The city’s smart growth plan, which began development in 2007 and was signed off in 2010, is an example.
“When you’re faced with no land available and you’ve got a city council that says we need to encourage development, the planning community and the planning consultants have to come up with an answer. It’s not enough to say: we recognize what you said but it can’t be done,” said Bell.
With the smart growth plan, he said, planners were “given their marching orders: we want to increase density. It doesn’t have to be entirely densification, it can also be some greenfield development.”
He continued: “But in the first 10 years after smart growth, the greenfield development was all they actually accomplished. The opportunities for infill didn’t really arise or weren’t pursued by developers, but there was some greenfield development of new neighbourhoods. OK, now it’s time to do the densification part. And if the community’s views on densification have changed since smart growth, then people need to speak up.
“But it probably won’t just be one or two people who are going to change a course that was set by thousands of people who were consulted a decade ago. It’s probably going to take another major planning exercise to say: how do you now feel about densification? Should we still be pursuing that? Those are the marching orders they received and that’s what they’re acting on, so it shouldn’t come as a shock that these are the types of things being proposed by the planners and the consultants. I do think it’s important for people to understand that context.”
Effect on housing
Attempting to reassure residents who worry for their surroundings, Bassi-Kellett and White promise the new bylaw doesn’t mean the sudden emergence of buildings that don’t begin to blend in with the neighbourhood.
“One of the stipulations is we have to look at the character,” said White, the planning director. “Character means something different depending on where you are in Yellowknife. One thing my staff and I are going to look at is how we can better align or define what character is.”
Bassi-Kellett argues the development envisaged by planners is already happening.
“Behind me was a shack that is now a three-storey building that has two apartments and a workshop in it. In my neighbourhood, there are a number of different properties that have either secondary suites or are duplex.
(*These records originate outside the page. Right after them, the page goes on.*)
(* ===== verification/CbufProps.v ===== *)
(** The circular buffer implements a bounded FIFO queue of bytes. *)
From S2P Require Import Prelude Mem CString CStringProps Pow2 WaitLib Cbuf.
Local Open Scope Z_scope.

Module CbufProps.
Import Pow2 EventLib CStringProps Cbuf.

(** * The ring *)

(** Cases on the comparisons of positions, in the goal and in the hypotheses. *)
Ltac ring_cases := repeat (match goal with
  | |- context [(?x <=? ?y)%Z] => destruct (Z.leb_spec x y)
  | |- context [(?x <? ?y)%Z] => destruct (Z.ltb_spec x y)
  | |- context [(?x =? ?y)%Z] => destruct (Z.eqb_spec x y)
  | H : context [(?x <=? ?y)%Z] |- _ => destruct (Z.leb_spec x y)
  | H : context [(?x <? ?y)%Z] |- _ => destruct (Z.ltb_spec x y)
  | H : context [(?x =? ?y)%Z] |- _ => destruct (Z.eqb_spec x y)
  end; cbn [andb orb negb] in * ); try lia.

Definition slots (c : cbuf_t) : Z := 2 ^ len_pow2 c.

(** The buffer holds the bytes [q], from the tail on, around the end. *)
Record holds (c : cbuf_t) (m : Mem.mem) (q : list Z) : Prop := {
  h_pow : 0 <= len_pow2 c < 32;
  h_head : 0 <= head c < slots c;
  h_tail : 0 <= tail c < slots c;
  h_len : Z.of_nat (length q) = if tail c <=? head c then head c - tail c else head c - tail c + slots c;
  h_data i b : q !! i = Some b ->
    m !! (buf c + (if tail c + Z.of_nat i <? slots c then tail c + Z.of_nat i else tail c + Z.of_nat i - slots c)) = Some b;
  h_mapped i : 0 <= i < slots c -> is_Some (m !! (buf c + i));
  h_bytes : Forall Mem.byte q;
}.

Lemma slots_pos c m q : holds c m q -> 0 < slots c <= 2 ^ 31.
Proof. intros []. unfold slots. split; [lia|]. apply Z.pow_le_mono_r; lia. Qed.

Lemma holds_lt c m q : holds c m q -> Z.of_nat (length q) < slots c.
Proof. intros Hh. pose proof Hh as []. rewrite h_len0. ring_cases. Qed.

Lemma valpow2_slots c m q : holds c m q -> valpow2 (len_pow2 c) = slots c.
Proof. intros []. by apply valpow2_small. Qed.

Lemma mod_slots c m q x : holds c m q -> 0 <= x < 2 * slots c ->
  modpow2 x (len_pow2 c) = if x <? slots c then x else x - slots c.
Proof.
  intros Hh Hx. pose proof (slots_pos _ _ _ Hh). pose proof Hh as []. rewrite modpow2_spec by lia. fold (slots c).
  case_if; [apply Z.mod_small; lia|]. symmetry. apply (Z.mod_unique _ _ 1); lia.
Qed.

Lemma space_used c m q : holds c m q -> cbuf_space_used c = Z.of_nat (length q).
Proof.
  intros Hh. pose proof (slots_pos _ _ _ Hh) as Hs. pose proof Hh as []. unfold cbuf_space_used. rewrite h_len0.
  rewrite modpow2_spec by (try apply uw_range; lia). fold (slots c). unfold uw.
  assert ((slots c | 2 ^ 32)) as Hd.
  { exists (2 ^ (32 - len_pow2 c)). unfold slots. rewrite <- Z.pow_add_r by lia. f_equal. lia. }
  destruct Hd as [k Hk]. rewrite Hk at 1. rewrite Z.mul_comm.
  assert (0 < k) by nia. rewrite Z.rem_mul_r by lia.
  rewrite Z.mul_comm, Z.mod_add, Z.mod_mod by lia. case_if.
  - apply Z.mod_small. lia.
  - symmetry. apply (Z.mod_unique _ _ (-1)); lia.
Qed.

Lemma space_avail c m q : holds c m q -> cbuf_space_avail c = slots c - Z.of_nat (length q) - 1.
Proof.
  intros Hh. pose proof (slots_pos _ _ _ Hh) as Hs. pose proof (holds_lt _ _ _ Hh). unfold cbuf_space_avail.
  fold (cbuf_space_used c). cbn zeta. rewrite (space_used _ _ _ Hh), (valpow2_slots _ _ _ Hh). apply uw_small. lia.
Qed.

Lemma empty_head c m q : holds c m q -> q = [] <-> head c = tail c.
Proof.
  intros Hh. pose proof (slots_pos _ _ _ Hh) as Hs. pose proof Hh as []. split.
  - intros ->. simpl in h_len0. ring_cases.
  - intros E. rewrite E in h_len0. rewrite (proj2 (Z.leb_le _ _)) in h_len0 by lia. destruct q; [done|]. simpl in h_len0. lia.
Qed.

Definition with_head (x : Z) (c : cbuf_t) : cbuf_t := MkCbuf x (tail c) (len_pow2 c) (buf c).
Definition with_tail (x : Z) (c : cbuf_t) : cbuf_t := MkCbuf (head c) x (len_pow2 c) (buf c).

(** Bytes written behind the head, up to the end of the buffer. *)
Lemma holds_push c m q l : holds c m q -> Forall Mem.byte l -> head c + Z.of_nat (length l) <= slots c ->
  Z.of_nat (length q + length l) < slots c ->
  holds (with_head (INC_POINTER c (head c) (Z.of_nat (length l))) c) (Mem.put m (buf c + head c) l) (q ++ l).
Proof.
  intros Hh Hl Hend Hroom. pose proof (slots_pos _ _ _ Hh) as Hs. pose proof (mod_slots _ _ _ (head c + Z.of_nat (length l)) Hh) as Hmod.
  pose proof Hh as []. unfold INC_POINTER. rewrite uw_small by lia. rewrite Hmod by lia. clear Hmod.
  split; cbn [head tail len_pow2 buf with_head]; try done.
  - unfold slots in *. cbn. ring_cases.
  - rewrite length_app. change (slots (with_head _ c)) with (slots c). ring_cases.
  - intros i b. change (slots (with_head _ c)) with (slots c). rewrite lookup_app_Some, put_lookup. intros [Hi|[Hlen Hi]].
    + pose proof (lookup_lt_Some _ _ _ Hi). rewrite decide_False; [by apply h_data0|]. ring_cases.
    + pose proof (lookup_lt_Some _ _ _ Hi). rewrite decide_True by (ring_cases).
      rewrite <- Hi. f_equal. ring_cases.
  - intros i Hi. rewrite put_lookup. case_decide; [|by apply h_mapped0]. apply lookup_lt_is_Some_2. lia.
  - by apply Forall_app.
Qed.

(** Bytes taken from the tail, up to the end of the buffer. *)
Lemma holds_pop c m q n : holds c m q -> (n <= length q)%nat -> tail c + Z.of_nat n <= slots c ->
  holds (with_tail (INC_POINTER c (tail c) (Z.of_nat n)) c) m (drop n q) /\ Mem.bytes_at m (buf c + tail c) (take n q).
Proof.
  intros Hh Hn Hend. pose proof (slots_pos _ _ _ Hh) as Hs. pose proof (holds_lt _ _ _ Hh).
  pose proof (mod_slots _ _ _ (tail c + Z.of_nat n) Hh) as Hmod.
  pose proof Hh as []. unfold INC_POINTER. rewrite uw_small by lia. rewrite Hmod by lia. clear Hmod. split.
  - split; cbn [head tail len_pow2 buf with_tail]; try done.
    + unfold slots in *. cbn. ring_cases.
    + rewrite length_drop. change (slots (with_tail _ c)) with (slots c). ring_cases.
    + intros i b Hi. change (slots (with_tail _ c)) with (slots c). rewrite lookup_drop in Hi. rewrite <- (h_data0 _ _ Hi).
      pose proof (lookup_lt_Some _ _ _ Hi). f_equal. ring_cases.
    + by apply Forall_drop.
  - intros i b Hi. pose proof (lookup_lt_Some _ _ _ Hi) as Hlt. rewrite length_take in Hlt. rewrite lookup_take_lt in Hi by lia.
    rewrite <- (h_data0 _ _ Hi). f_equal. ring_cases.
Qed.

(** Memory elsewhere does not matter. *)
Lemma holds_other c m q p l : holds c m q -> Mem.disjoint_ranges p (length l) (buf c) (Z.to_nat (slots c)) ->
  holds c (Mem.put m p l) q.
Proof.
  intros Hh Hd. pose proof (slots_pos _ _ _ Hh) as Hs. pose proof (holds_lt _ _ _ Hh). unfold Mem.disjoint_ranges in Hd. pose proof Hh as [].
  split; try done.
  - intros i b Hi. rewrite Mem.put_lookup_out; [by apply h_data0|]. pose proof (lookup_lt_Some _ _ _ Hi). ring_cases.
  - intros i Hi. rewrite Mem.put_lookup_out; [by apply h_mapped0|]. lia.
Qed.

(** * Operations *)

Section ops.
Context {K : Type} `{EventLaws K}.
Implicit Types s : state K.

(** The buffer's place, and memory outside it. *)
Definition framed s s' : Prop :=
  len_pow2 (c_buf s') = len_pow2 (c_buf s) /\ buf (c_buf s') = buf (c_buf s) /\
  forall x, ~ buf (c_buf s) <= x < buf (c_buf s) + slots (c_buf s) -> c_mem s' !! x = c_mem s !! x.

Lemma framed_refl s : framed s s.
Proof. done. Qed.

Lemma framed_trans s s' s'' : framed s s' -> framed s' s'' -> framed s s''.
Proof.
  intros (P1 & B1 & M1) (P2 & B2 & M2). split; [congruence|]. split; [congruence|]. intros x Hx.
  rewrite M2, M1; [done..|]. unfold slots in *. by rewrite P1, B1.
Qed.

Lemma wp_cbuf_mem {A} (m : M Mem.mem A) s (Q : A -> state K -> Prop) :
  wp m (c_mem s) (fun a x => Q a (MkState (c_buf s) x (c_sys s))) -> wp (on_mem m) s Q.
Proof. unfold wp, on_mem. by destruct (m (c_mem s)) as [[a x]|]. Qed.

Lemma wp_on_sys {A} (m : M K A) s (Q : A -> state K -> Prop) :
  wp m (c_sys s) (fun a x => Q a (MkState (c_buf s) (c_mem s) x)) -> wp (on_sys m) s Q.
Proof. unfold wp, on_sys. by destruct (m (c_sys s)) as [[a x]|]. Qed.

(** ** Writing *)

(** What is left to write: zeros without a source. *)
Definition source s (b : option Z) (pos : Z) (l : list Z) : Prop :=
  match b with
  | None => l = replicate (length l) 0
  | Some p => Mem.bytes_at (c_mem s) (p + pos) l /\ Forall Mem.byte l /\
      Mem.disjoint_ranges (p + pos) (length l) (buf (c_buf s)) (Z.to_nat (slots (c_buf s)))
  end.

Lemma source_byte s b pos l : source s b pos l -> Forall Mem.byte l.
Proof. destruct b as [p|]; [by intros (_ & ? & _)|]. intros ->. apply Forall_replicate. unfold Mem.byte. lia. Qed.

(** The passes [cbuf_write] makes. *)
Definition write_passes (c : cbuf_t) (rest avail : Z) : nat :=
  if (0 <? rest) && (0 <? avail) then
    if (0 <? tail c) && (tail c <=? head c) && (slots c - head c <? rest) then 3 else 2
  else 1.

Lemma write_len_spec c m q len pos : holds c m q -> 0 <= pos < len -> len < 2 ^ 31 -> Z.of_nat (length q) + 1 < slots c ->
  let n := write_len c len pos in
  0 < n <= len - pos /\ head c + n <= slots c /\ Z.of_nat (length q) + n < slots c /\
  (write_passes (with_head (INC_POINTER c (head c) n) c) (len - pos - n) (slots c - Z.of_nat (length q) - n - 1)
   < write_passes c (len - pos) (slots c - Z.of_nat (length q) - 1))%nat.
Proof.
  intros Hh Hpos Hlen Hroom. pose proof (slots_pos _ _ _ Hh) as Hs. pose proof (holds_lt _ _ _ Hh).
  assert (forall n, 0 <= n -> head c + n <= slots c -> INC_POINTER c (head c) n =
    if head c + n <? slots c then head c + n else 0) as Hinc.
  { intros n Hn Hle. pose proof Hh as []. unfold INC_POINTER. rewrite uw_small, (mod_slots c m q) by (done || lia). ring_cases. }
  unfold write_len. rewrite (valpow2_slots _ _ _ Hh). pose proof Hh as []. rewrite (uw_small 64) by lia.
  assert (0 < slots c - head c <= 2 ^ 31) by lia.
  set (n := if tail c <=? head c then _ else _).
  assert (n = Z.min (if tail c <=? head c then if tail c =? 0 then slots c - head c - 1 else slots c - head c
                     else tail c - head c - 1) (len - pos)) as Hn.
  { unfold n. ring_cases; rewrite ?uw_small by lia; done. }
  clearbody n. cbn zeta. rewrite Hinc; [|ring_cases..].
  unfold write_passes. change (slots (with_head _ c)) with (slots c). cbn [head tail with_head].
  split; [|split; [|split]]; ring_cases.
Qed.
(** One pass: the bytes go behind the head. *)
Lemma write_pass s q b pos l n : holds (c_buf s) (c_mem s) q -> source s b pos l -> (n <= length l)%nat ->
  head (c_buf s) + Z.of_nat n <= slots (c_buf s) -> Z.of_nat (length q + n) < slots (c_buf s) ->
  wp (_ ← on_mem (match b with
                  | None => CString.memset (buf (c_buf s) + head (c_buf s)) 0 (Z.of_nat n)
                  | Some p => CString.memcpy (buf (c_buf s) + head (c_buf s)) (p + pos) (Z.of_nat n)
                  end);
      set_head (INC_POINTER (c_buf s) (head (c_buf s)) (Z.of_nat n))) s (fun _ s' =>
    holds (c_buf s') (c_mem s') (q ++ take n l) /\ source s' b (pos + Z.of_nat n) (drop n l) /\
    framed s s' /\ c_sys s' = c_sys s /\
    c_buf s' = with_head (INC_POINTER (c_buf s) (head (c_buf s)) (Z.of_nat n)) (c_buf s)).
Proof.
  intros Hh Hsrc Hn Hend Hroom. pose proof (slots_pos _ _ _ Hh) as Hs. pose proof (source_byte _ _ _ _ Hsrc) as Hby.
  set (c := c_buf s) in *. assert (length (take n l) = n) as Hlen by (rewrite length_take; lia).
  assert (Mem.mapped (c_mem s) (buf c + head c) n) as Hmap.
  { intros i Hi. rewrite <- Z.add_assoc. apply (h_mapped _ _ _ Hh). pose proof (h_head _ _ _ Hh). lia. }
  assert (wp (match b with
              | None => CString.memset (buf c + head c) 0 (Z.of_nat n)
              | Some p => CString.memcpy (buf c + head c) (p + pos) (Z.of_nat n)
              end) (c_mem s) (fun _ m' => m' = Mem.put (c_mem s) (buf c + head c) (take n l))) as Hw.
  { destruct b as [p|].
    - destruct Hsrc as (Hb & _ & Hd). fold c in Hd. rewrite <- Hlen at 1. eapply wp_mono; [apply memcpy_wp|].
      + by apply (Mem.bytes_at_app _ _ (take n l) (drop n l)); rewrite take_drop.
      + by rewrite Hlen.
      + by apply Forall_take.
      + rewrite Hlen. lia.
      + right. rewrite Hlen. unfold Mem.disjoint_ranges in *. pose proof (h_head _ _ _ Hh). lia.
      + by intros r m' [_ ->].
    - eapply wp_mono; [by apply memset_wp|]. intros r m' [_ ->]. change (u8 0) with 0. f_equal.
      rewrite Hsrc, take_replicate. f_equal. lia. }
  wp_step. apply wp_cbuf_mem. eapply wp_mono; [exact Hw|]. intros _ m' ->. unfold set_head, set_cbuf. wp_step.
  cbn [c_buf c_mem c_sys]. fold c. split_and!; try done.
  - rewrite <- Hlen at 1. apply holds_push; [done|by apply Forall_take|lia|lia].
  - destruct b as [p|]; cbn [source] in *.
    + destruct Hsrc as (Hb & _ & Hd). fold c in Hd. rewrite <- (take_drop n l), Mem.bytes_at_app, Hlen in Hb. destruct Hb as [_ Hb].
      unfold Mem.disjoint_ranges in *. cbn [c_mem c_buf buf with_head]. split_and!.
      * rewrite Z.add_assoc. apply Mem.put_bytes_other; [done|]. unfold Mem.disjoint_ranges. rewrite Hlen, length_drop.
        pose proof (h_head _ _ _ Hh). lia.
      * by apply Forall_drop.
      * rewrite length_drop. change (slots _) with (slots c). lia.
    + rewrite Hsrc, drop_replicate, length_replicate. done.
  - split; [done|]. split; [done|]. intros x Hx. cbn. apply Mem.put_lookup_out. rewrite Hlen. pose proof (h_head _ _ _ Hh). fold c in Hx. lia.
Qed.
These things are existing, people are looking at the opportunities on their lots and what they can build,” she said.
“It’s there already. But I think we definitely want to open that up again. Where can we find that affordable housing for people, that the character of the neighbourhood isn’t eclipsed or overwhelmed by that?
“The cost of land development in Yellowknife is really high and can mean, at times, that entry-level housing is a $450,000 trailer. Yikes. That’s a tough pill for a lot of people to swallow. And we have heard that people leave town if they can’t find affordable housing.
“If there is the ability to have a house with a suite inside it – if it’s a duplex, if it’s a triplex where a person lives in it but they also create housing opportunities for other people that are a little bit more affordable than single-family – that ultimately can be a good thing.”